# Canadian mutual funds



## byline (Dec 5, 2011)

Question: In past years my Canadian tax-preparer had me submit year-end statements for my mutual funds, due to the interpretation that non-U.S. mutual funds were considered by the U.S. to be corporations. For that reason she had me provide her with year-end statements for my spousal RRSP. This tax preparer has since retired, and sadly the one I have now is not nearly as helpful in answering my questions.

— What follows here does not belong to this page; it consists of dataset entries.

(** The sliding window finds the smallest stretch that holds at least one occurrence of every
    word: some choice of one start per word spans exactly the result and none spans less; there is
    no result only when there is no word or some word has no occurrence. *)
Theorem min_cover_span_correct lists :
  Forall (Forall (in_u 32)) lists -> zlen (concat lists) < 2 ^ 32 ->
  match min_cover_span lists with
  | Some b =>
    (exists c, is_choice lists c /\ spans c b) /\ (forall c m, is_choice lists c -> spans c m -> b <= m)
  | None => lists = [] \/ [] ∈ lists
  end.
Proof.
  intros Hin Hlen. unfold min_cover_span.
  destruct (bool_decide (lists = []) || existsb (fun l => (length l =? 0)%nat) lists) eqn:Ee.
  { apply orb_true_iff in Ee as [He|He]; [left; by apply bool_decide_eq_true in He|right].
    apply existsb_exists in He as (l & Hl & Hz). apply list_elem_of_In in Hl. apply Nat.eqb_eq, length_zero_iff_nil in Hz. by subst l. }
  apply orb_false_iff in Ee as [Hne Hall]. apply bool_decide_eq_false in Hne.
  set (events := cover_events lists). set (n := length lists).
  assert (Hn : (0 < n)%nat) by (unfold n; destruct lists; [done|cbn; lia]).
  destruct (slide_all n events Hn (cover_events_sorted lists) (cover_events_words lists Hin)
    ltac:(unfold events; by rewrite length_cover_events) (length events) ltac:(lia)) as [Hinv Hopt].
  set (w := fold_left _ _ _) in *.
  assert (Hlow : forall c m, is_choice lists c -> spans c m -> exists b, best w = Some b /\ b <= m).
  { intros c m Hc Hm. destruct (choice_window lists c m Hne Hc Hm) as (i & j & ei & ej & Hj & Hei & Hej & Hf & Hle).
    destruct (Hopt i j ei ej Hj Hei Hej Hf) as (b & Hb & Hbl). exists b. split; [done|lia]. }
  assert (Hcn : forall c, is_choice lists c -> c <> []).
  { intros c Hc ->. apply Forall2_nil_inv_l in Hc. done. }
  destruct (best w) as [b|] eqn:Eb.
  - destruct (wi_attained _ _ _ _ Hinv b Eb) as (i & j & ei & ej & Hij & Hei & Hej & Hf & ->).
    destruct (window_choice lists i j ei ej Hei Hej Hf) as (c & Hc & Hb).
    destruct (spans_exists c (Hcn c Hc)) as [m Hm]. destruct (Hlow c m Hc Hm) as (b & [= <-] & Hle).
    split; [|intros c' m' Hc' Hm'; by destruct (Hlow c' m' Hc' Hm') as (b & [= <-] & Hle')].
    exists c. split; [done|]. destruct Hm as (a & b & Ha & Hb' & Hall' & ->). exists a, b. split; [done|]. split; [done|]. split; [done|].
    pose proof (proj1 (Forall_forall _ _) Hb a Ha). pose proof (proj1 (Forall_forall _ _) Hb b Hb'). cbn in *. lia.
  - exfalso. destruct (choose_all (fun x l => exists p, p ∈ l /\ x = position_start p) lists) as [c Hc].
    + apply Forall_forall. intros l Hl. destruct l as [|p l].
      * exfalso. apply not_true_iff_false in Hall. apply Hall. apply existsb_exists. exists []. split; [by apply list_elem_of_In|done].
      * exists (position_start p), p. split; [left|done].
    + destruct (spans_exists c (Hcn c Hc)) as [m Hm]. by destruct (Hlow c m Hc Hm) as (b & ? & _).
Qed.

Lemma min_cover_span_correct_witness :
  match min_cover_span [[encode_position 1 1; encode_position 9 1]; [encode_position 4 1; encode_position 11 1]] with
  | Some b => b = 3
  | None => False
  end.
Proof.
  pose proof (min_cover_span_correct [[encode_position 1 1; encode_position 9 1]; [encode_position 4 1; encode_position 11 1]]) as H.
  assert (E : min_cover_span [[encode_position 1 1; encode_position 9 1]; [encode_position 4 1; encode_position 11 1]] = Some 3)
    by (by vm_compute).
  rewrite E in H |- *. destruct H as [_ Hmin].
  - repeat constructor; vm_compute; congruence.
  - vm_compute. congruence.
  - assert (3 <= 3); [|done]. apply (Hmin [9; 11]).
    + repeat constructor; [exists (encode_position 9 1)|exists (encode_position 11 1)]; (split; [|reflexivity]);
        apply list_elem_of_lookup_2 with 1%nat; reflexivity.
    + exists 9, 11. split; [left|]. split; [right; left|]. split; [|done]. repeat constructor; lia.
Defined.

My understanding is that the U.S. no longer considers Canadian RRSPs to be taxable. So I take it that means I no longer need to submit a year-end statement to my tax preparer for my U.S. tax return. I know that I still need to report that account, and all the others, on my FBAR. But what about my tax return?


----------



## BBCWatcher (Dec 28, 2012)

byline said:


> My understanding is that the U.S. no longer considers Canadian RRSPs to be taxable.


No, that's not quite correct. Per the U.S.-Canada tax treaty, Canadian RRSPs are (generally) U.S. tax _deferred_.

If you didn't take any _distributions_ from your RRSP in 2014 then you shouldn't have anything to report on your 2014 U.S. tax return. The IRS now exempts RRSPs from Form 3520/3520-A reporting as well.

If you're an extra cautious sort of person you could attach IRS Form 8833 ("Treaty-Based Return Position Disclosure") to document your treatment of your RRSP for the IRS. There'd be some merit in that for statute of limitation reasons at least.


----------



## byline (Dec 5, 2011)

That's what I meant. I haven't taken any distributions from my RRSPs.


----------



## maz57 (Apr 17, 2012)

byline said:


> Question: In past years my Canadian tax-preparer had me submit year-end statements for my mutual funds, due to the interpretation that non-U.S. mutual funds were considered by the U.S. to be corporations. For that reason she had me provide her with year-end statements for my spousal RRSP. This tax preparer has since retired, and sadly the one I have now is not nearly as helpful in answering my questions.
> 
> My understanding is that the U.S. no longer considers Canadian RRSPs to be taxable. So I take it that means I no longer need to submit a year-end statement to my tax preparer for my U.S. tax return. I know that I still need to report that account, and all the others, on my FBAR. But what about my tax return?


It sounds like what your former tax-preparer could have been doing with the Canadian mutual funds was PFIC reporting, which to the best of my knowledge is not required if those Canadian mutuals are held within an RRSP. As BBC mentioned, tax on the income within an RRSP is deferred until such time as you make a withdrawal (a distribution in IRS speak). The IRS doesn't really care what holdings are inside of the RRSP or how much or what kind of income they generate; they only want to know about the existence of the account and if there are distributions.

Canadian mutual funds held outside of a registered account would definitely fall under the PFIC rules; you don't want to go there.

The RRSP definitely gets reported on FBAR. It may also need to be reported on Form 8938 now that Form 8891 has been eliminated. (Previously you just made a note on 8938 to refer to 8891.) Hopefully the 2014 instructions for Form 8938 will clarify this.


----------



## BBCWatcher (Dec 28, 2012)

If you meet the threshold for filing IRS Form 8938 ("FATCA").


----------



## byline (Dec 5, 2011)

BBCWatcher said:


> If you meet the threshold for filing IRS Form 8938 ("FATCA").


I'm pretty sure I don't. If I understand correctly, the threshold is $200,000, and I'm nowhere near that.

Maybe I'll go ahead and submit the year-end statements, anyway, so that my tax-preparer is aware that my balances don't meet the Form 8938 threshold.


----------



## BBCWatcher (Dec 28, 2012)

Correct. If you're living outside the U.S. the _lowest_ filing threshold for IRS Form 8938 ("FATCA") is US$200,000.

Maz57 is apparently wealthier than most of us.


----------



## byline (Dec 5, 2011)

Thanks everyone! I found the IRS's explanation page, and it's fairly clear.

By the way, yes, my pair of mutual funds are RRSPs. Fortunately I never went outside of that. This question occurred to me as I was looking at last year's tax return and pulling together my information for this year's FBAR filing.


----------



## maz57 (Apr 17, 2012)

BBCWatcher said:


> Correct. If you're living outside the U.S. the _lowest_ filing threshold for IRS Form 8938 ("FATCA") is US$200,000.
> 
> Maz57 is apparently wealthier than most of us.


Ha, good one, BBC. Apparently you haven't been keeping track of the US/Cdn exchange rate!

Now if they'd just adopt a similar reasonable threshold for FBAR or better yet drop it altogether. Just think, a perfect opportunity to eliminate a whole government department and I don't think there is anyone would mourn it's passing.


----------